Hi Len,
the normal servlet spec conform purpose is to handle administration
down, app version migration or
handle real crashes without lost your user session/context! This
means not that tomcat replication cluster can't handle your "request
stateless" szenario. It works
with speziell application, but to build those application is a very
hard job. You can test it with pooled replication mode, but it's high
risk to have inconsistence at normal runtime. You must have good
synchronization points to handle multiple request at same session at
lots of threads and processes. Please, check how your browser client
interact exactly with your application. At my experience the sticky
session constraint help to have a better and controlled server env :-)
Peter
Am 03.11.2007 um 16:16 schrieb Len Popp:
But isn't the purpose of session replication to allow different
servers to handle the session? If not, what's it for?
--
Len
On 11/3/07, Peter Rossbach <[EMAIL PROTECTED]> wrote:
Hi,
It is not only ineffizient and a risk, Read 7.7.2 at the spec:
SRV.7.7.2 Distributed Environments
Within an application marked as distributable, all requests that are
part of a session
must be handled by one Java Virtual Machine1 ("JVM") at a time. The
container
must be able to handle all objects placed into instances of the
HttpSession class
using the setAttribute or putValue methods appropriately.
....
regards
Peter
Am 02.11.2007 um 22:37 schrieb Len Popp:
You can indeed use session replication without sticky sessions, and
the session data will be copied to all the Tomcat servers.
However it
may be inefficient. You probably have to use synchronous replication
to ensure the session data is consistent across the cluster, which
adds latency to the requests. And there could be a lot of extra
network traffic in the cluster if it's busy (which it is, otherwise
you wouldn't be doing load balancing).
(I haven't used session replication in a high-load situation. Maybe
someone else can tell us how well it works.)
--
Len
On 11/2/07, Stephen Wick <[EMAIL PROTECTED]> wrote:
The Tomcat 5.5 "Clustering/Session Replication Guide" says, "Make
sure
that your loadbalancer is configured for sticky session mode."
However,
I don't see the term "Sticky" sessions anywhere in the Servlet
2.3 or
2.4 specifications.
Are sticky sessions really required for clustering to function
properly
in Tomcat 5.5? I thought that session replication would eliminate
any
need to direct a client session to one node in a cluster.

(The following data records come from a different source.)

(* ===== verification/_CoqProject ===== *)
-Q . S2P
Prelude.v
Numeric.v
QuorumSet.v
LocalNode.v
QuorumFacts.v
Statement.v
SlotState.v
Ballot.v
BallotInv.v
Nomination.v
Frames.v
NoStray.v
SlotInv.v
SlotFacts.v
NominationFacts.v
Consensus.v
Scp.v
Exchange.v
Entries.v
OfferOrder.v
LedgerTxn.v
LedgerTxnInv.v
BestOffer.v
SqlOffers.v
LedgerTxnSpec.v
LedgerTxnFacts.v
BitSet.v
Tarjan.v
EvictionCache.v
QuorumChecker.v
QuorumSlices.v
QuorumSearch.v
QuorumNetwork.v
QuorumAgreement.v
QuorumCritical.v
BucketEntries.v
Bucket.v
BucketMerge.v
BucketSpec.v
BucketLevels.v
BucketManager.v
BucketList.v
HistoryArchive.v
BucketStore.v
BucketListInv.v
BucketRestart.v
HistoryArchiveSpec.v
BucketHash.v
BucketListFacts.v
WorkModel.v
WorkInv.v
WorkCrank.v
WorkRun.v
WorkEvents.v
WorkLive.v
WorkFairness.v
WorkFacts.v
QuorumTracker.v
Checkpoints.v
VerifyChain.v
VerifyFacts.v
Signatures.v
Balances.v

If not, can we adjust the documentation to indicate that Sticky
sessions
are optional, for the appropriate reason (I'm guessing the
advent of
session replication in tomcat.)
I am asking this question because I am having trouble with Sticky
sessions in my load balancer, and I need to know whether or not I
should
pursue fixing this feature. If tomcat doesn't really require
sticky
sessions, then I can leave my load balancer alone. If tomcat does
need
the feature to function properly, then I need to go to some
additional
expense to resolve the issue with my load balancing appliance.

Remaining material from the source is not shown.